» DATA SHOWN:
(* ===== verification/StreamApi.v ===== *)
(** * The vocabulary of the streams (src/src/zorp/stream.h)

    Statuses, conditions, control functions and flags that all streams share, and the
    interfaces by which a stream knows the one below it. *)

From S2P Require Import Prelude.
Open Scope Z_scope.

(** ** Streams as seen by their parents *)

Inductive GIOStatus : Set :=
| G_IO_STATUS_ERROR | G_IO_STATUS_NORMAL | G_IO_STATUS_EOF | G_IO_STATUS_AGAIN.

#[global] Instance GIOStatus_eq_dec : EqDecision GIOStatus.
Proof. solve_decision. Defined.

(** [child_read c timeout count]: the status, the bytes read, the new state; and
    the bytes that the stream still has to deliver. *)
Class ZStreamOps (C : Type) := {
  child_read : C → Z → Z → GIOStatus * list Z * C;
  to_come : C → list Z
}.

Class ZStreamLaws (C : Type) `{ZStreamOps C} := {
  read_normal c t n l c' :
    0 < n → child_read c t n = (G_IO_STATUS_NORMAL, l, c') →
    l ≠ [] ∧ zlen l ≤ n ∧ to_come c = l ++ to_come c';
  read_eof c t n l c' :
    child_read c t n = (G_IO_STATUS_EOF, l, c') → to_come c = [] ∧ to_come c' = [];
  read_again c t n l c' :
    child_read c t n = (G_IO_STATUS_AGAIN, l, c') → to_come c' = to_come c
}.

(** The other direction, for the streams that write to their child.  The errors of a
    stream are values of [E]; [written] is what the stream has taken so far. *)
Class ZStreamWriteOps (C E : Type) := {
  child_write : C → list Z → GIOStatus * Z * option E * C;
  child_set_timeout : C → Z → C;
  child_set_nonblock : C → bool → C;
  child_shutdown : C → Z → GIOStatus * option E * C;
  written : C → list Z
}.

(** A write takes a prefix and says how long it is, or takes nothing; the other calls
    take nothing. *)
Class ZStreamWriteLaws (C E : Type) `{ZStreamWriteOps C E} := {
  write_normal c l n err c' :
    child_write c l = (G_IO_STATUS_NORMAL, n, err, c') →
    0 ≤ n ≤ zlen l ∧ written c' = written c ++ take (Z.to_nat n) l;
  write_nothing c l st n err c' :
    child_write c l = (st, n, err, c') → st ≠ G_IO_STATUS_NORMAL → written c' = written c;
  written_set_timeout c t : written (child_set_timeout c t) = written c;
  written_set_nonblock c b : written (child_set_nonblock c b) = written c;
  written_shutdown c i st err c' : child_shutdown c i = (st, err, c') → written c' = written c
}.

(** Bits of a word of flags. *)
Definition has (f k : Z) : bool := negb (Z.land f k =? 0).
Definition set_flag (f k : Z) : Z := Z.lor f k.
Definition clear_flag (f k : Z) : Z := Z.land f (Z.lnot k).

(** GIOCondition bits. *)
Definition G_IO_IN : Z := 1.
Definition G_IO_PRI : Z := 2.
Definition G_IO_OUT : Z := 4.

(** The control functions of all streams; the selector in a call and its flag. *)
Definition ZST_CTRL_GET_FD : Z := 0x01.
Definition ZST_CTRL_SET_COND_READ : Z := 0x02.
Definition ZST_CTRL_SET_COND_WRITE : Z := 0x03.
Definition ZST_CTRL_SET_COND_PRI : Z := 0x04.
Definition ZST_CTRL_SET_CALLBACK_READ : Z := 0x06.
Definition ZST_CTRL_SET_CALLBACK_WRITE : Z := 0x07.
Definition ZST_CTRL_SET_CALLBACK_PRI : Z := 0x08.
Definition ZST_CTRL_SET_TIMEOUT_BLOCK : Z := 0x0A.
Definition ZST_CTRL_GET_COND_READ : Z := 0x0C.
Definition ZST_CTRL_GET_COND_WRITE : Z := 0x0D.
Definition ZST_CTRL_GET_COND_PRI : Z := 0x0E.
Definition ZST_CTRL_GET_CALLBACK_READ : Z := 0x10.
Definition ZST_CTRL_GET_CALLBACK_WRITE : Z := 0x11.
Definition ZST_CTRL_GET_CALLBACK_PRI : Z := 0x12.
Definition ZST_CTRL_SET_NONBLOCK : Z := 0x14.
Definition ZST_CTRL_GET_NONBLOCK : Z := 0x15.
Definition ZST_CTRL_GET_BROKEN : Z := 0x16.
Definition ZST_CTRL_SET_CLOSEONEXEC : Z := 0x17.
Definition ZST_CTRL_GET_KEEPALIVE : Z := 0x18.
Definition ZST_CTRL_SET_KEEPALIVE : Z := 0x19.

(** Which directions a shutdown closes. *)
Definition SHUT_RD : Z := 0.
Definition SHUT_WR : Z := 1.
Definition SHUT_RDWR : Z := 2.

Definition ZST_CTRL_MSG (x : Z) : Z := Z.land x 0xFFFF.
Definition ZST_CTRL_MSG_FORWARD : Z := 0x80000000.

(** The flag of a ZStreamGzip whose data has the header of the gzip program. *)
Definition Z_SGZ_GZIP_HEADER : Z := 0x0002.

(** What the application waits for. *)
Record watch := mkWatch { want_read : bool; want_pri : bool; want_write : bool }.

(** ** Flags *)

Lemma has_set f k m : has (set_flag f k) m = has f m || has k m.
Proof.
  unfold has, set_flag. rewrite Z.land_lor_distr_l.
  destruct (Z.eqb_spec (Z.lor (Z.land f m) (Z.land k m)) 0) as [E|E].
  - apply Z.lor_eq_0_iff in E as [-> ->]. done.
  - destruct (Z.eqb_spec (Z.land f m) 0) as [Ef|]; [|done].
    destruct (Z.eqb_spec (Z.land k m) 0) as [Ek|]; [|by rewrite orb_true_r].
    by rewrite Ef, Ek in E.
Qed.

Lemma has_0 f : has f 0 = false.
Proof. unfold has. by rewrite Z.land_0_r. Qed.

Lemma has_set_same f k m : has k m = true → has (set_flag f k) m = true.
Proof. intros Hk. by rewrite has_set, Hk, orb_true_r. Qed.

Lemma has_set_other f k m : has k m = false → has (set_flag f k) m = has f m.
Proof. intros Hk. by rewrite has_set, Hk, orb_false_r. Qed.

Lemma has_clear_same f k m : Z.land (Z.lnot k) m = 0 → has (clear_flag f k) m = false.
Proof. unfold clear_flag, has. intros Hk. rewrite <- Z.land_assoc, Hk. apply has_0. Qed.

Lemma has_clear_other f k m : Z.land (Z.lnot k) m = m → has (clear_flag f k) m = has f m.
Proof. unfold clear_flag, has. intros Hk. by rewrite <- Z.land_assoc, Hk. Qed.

» REQUIREMENT:
Write out exactly the lines above between the line with "child_write c l = (G_IO_STATUS_NORMAL, n, err, c')" and the line with "written_set_timeout c t", inclusive, and nothing beyond them.

» REPLY:
    child_write c l = (G_IO_STATUS_NORMAL, n, err, c') →
    0 ≤ n ≤ zlen l ∧ written c' = written c ++ take (Z.to_nat n) l;
  write_nothing c l st n err c' :
    child_write c l = (st, n, err, c') → st ≠ G_IO_STATUS_NORMAL → written c' = written c;
  written_set_timeout c t : written (child_set_timeout c t) = written c;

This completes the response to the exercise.